This year we've done a lot more "normal" things, making it feel less like we're here on an extended business trip, and more like we actually live here (despite the US government reinforcing the idea that we're visitors at every available opportunity). We've been to the dentist, we've been to the opticians, we've seen high school graduations and even been to a baseball game. Many things feel noticeably less weird than they did, but we're still very obviously English, British and European. For example, this week I had lunch with a colleague that's very obviously more American than me, and as we ordered and received our food I noticed that whilst for me, these were simple transactions, for my friend they were opportunities for a conversation. It was interesting to watch our quite different attitudes to the whole event.
We've travelled, although with nothing like the frequency or range that we expected to; we've been to various tourist destinations here in California (Mendocino, Sausalito, Lake Tahoe) and even made it as far as Seattle.
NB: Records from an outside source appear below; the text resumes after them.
(** One of several references on a VDEV. *)
Lemma twp_vdev_release_more v id h s Q :
  get_hdr (OVdev v) s = Some h -> listed s -> 1 <= refs_by h id -> 2 <= ref_cnt h ->
  (forall h' t, dropped id h h' -> obj_state h' = obj_state h -> Q tt (hset (OVdev v) h' t s)) ->
  twp (wlan_objmgr_vdev_release_ref v id) Q s.
Proof.
  intros Hh (g & Hg & _) Hr Hc Hdrop. unfold wlan_objmgr_vdev_release_ref.
  eapply wpx_step; [by apply read_hdr_ret|].
  rewrite (proj2 (Z.eqb_neq _ _)) by lia. rewrite (proj2 (Z.eqb_neq _ _)) by lia.
  eapply twp_dec_and_test; [done..|split_and!; [done|lia|lia]| |].
  - intros h' t Hd. apply Hdrop; [done|]. destruct Hd as (Hc' & _ & _ & [Hs|[Hz _]] & _); [done|lia].
  - intros Hone. lia.
Qed.

(** [wlan_objmgr_peer_obj_free], after the reference on the BSS peer is given back. *)
Definition peer_free_tail (psoc v x : nat) : M objmgr_world QDF_STATUS :=
  wlan_objmgr_vdev_get_ref v WLAN_OBJMGR_ID;;
  status ← wlan_objmgr_vdev_peer_detach v x;
  if bool_decide (status = QDF_STATUS_E_FAILURE) then
    wlan_objmgr_vdev_release_ref v WLAN_OBJMGR_ID;; mret QDF_STATUS_E_FAILURE
  else
    status ← wlan_objmgr_psoc_peer_detach psoc x;
    if bool_decide (status = QDF_STATUS_E_FAILURE) then
      wlan_objmgr_vdev_release_ref v WLAN_OBJMGR_ID;; mret QDF_STATUS_E_FAILURE
    else
      read_peer x;;
      modify (set_peers (delete x));; modify (emit (EvFree (OPeer x)));;
      wlan_objmgr_vdev_peer_freed_notify v;;
      wlan_objmgr_vdev_release_ref v WLAN_OBJMGR_ID;; mret QDF_STATUS_SUCCESS.

Lemma set_trace_trace t t' s : set_trace t (set_trace t' s) = set_trace t s.
Proof. done. Qed.

Lemma twp_freed_notify v s g Q :
  glob s = Some g -> (forall t, Q tt (set_trace t s)) ->
  twp (wlan_objmgr_vdev_peer_freed_notify v) Q s.
Proof.
  unfold wlan_objmgr_vdev_peer_freed_notify. generalize WLAN_UMAC_MAX_COMPONENTS 0%nat. intros n.
  revert s. induction n as [|n IH]; intros s comp Hg HQ; cbn [peer_freed_notify_loop].
  - apply wpx_mret. rewrite <- (set_trace_id s). apply HQ.
  - eapply wpx_step; [by apply read_glob_ret|]. destruct (_ !! comp).
    + apply wpx_modify_bind. by apply IH.
    + eapply wpx_step; [reflexivity|]. by apply IH.
Qed.

Section Tail.
Context s x (rx : wlan_objmgr_peer) (rv : wlan_objmgr_vdev) (rd : wlan_objmgr_pdev).
Context (rp : wlan_objmgr_psoc) (l : list nat).
Abbreviation v := (peer_vdev rx).
Abbreviation d := (wlan_pdev rv).
Abbreviation p := (wlan_psoc rd).
Abbreviation k := (WLAN_PEER_HASH (peer_macaddr rx)).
For obvious reasons, we haven't flown in over 18 months and that doesn't look like changing any time soon; as it happens, I don't miss getting on places. We've learned a lot about the post-Gold-Rush history of California, which of course is a fascinating story.
I said last year that it didn't feel like we'd been here a year, but at the same time it felt like we'd been here forever. It's even more like that now: it feels like we've hardly got started in the US, yet packing up our stuff and moving here seems like another lifetime. We feel much more at home than we did 12 months ago, and if we could change anything it would be to be able to have more folks come and visit us from the UK. These last 24 months have been nothing if not unexpected - let's see what happens in the next 12 months!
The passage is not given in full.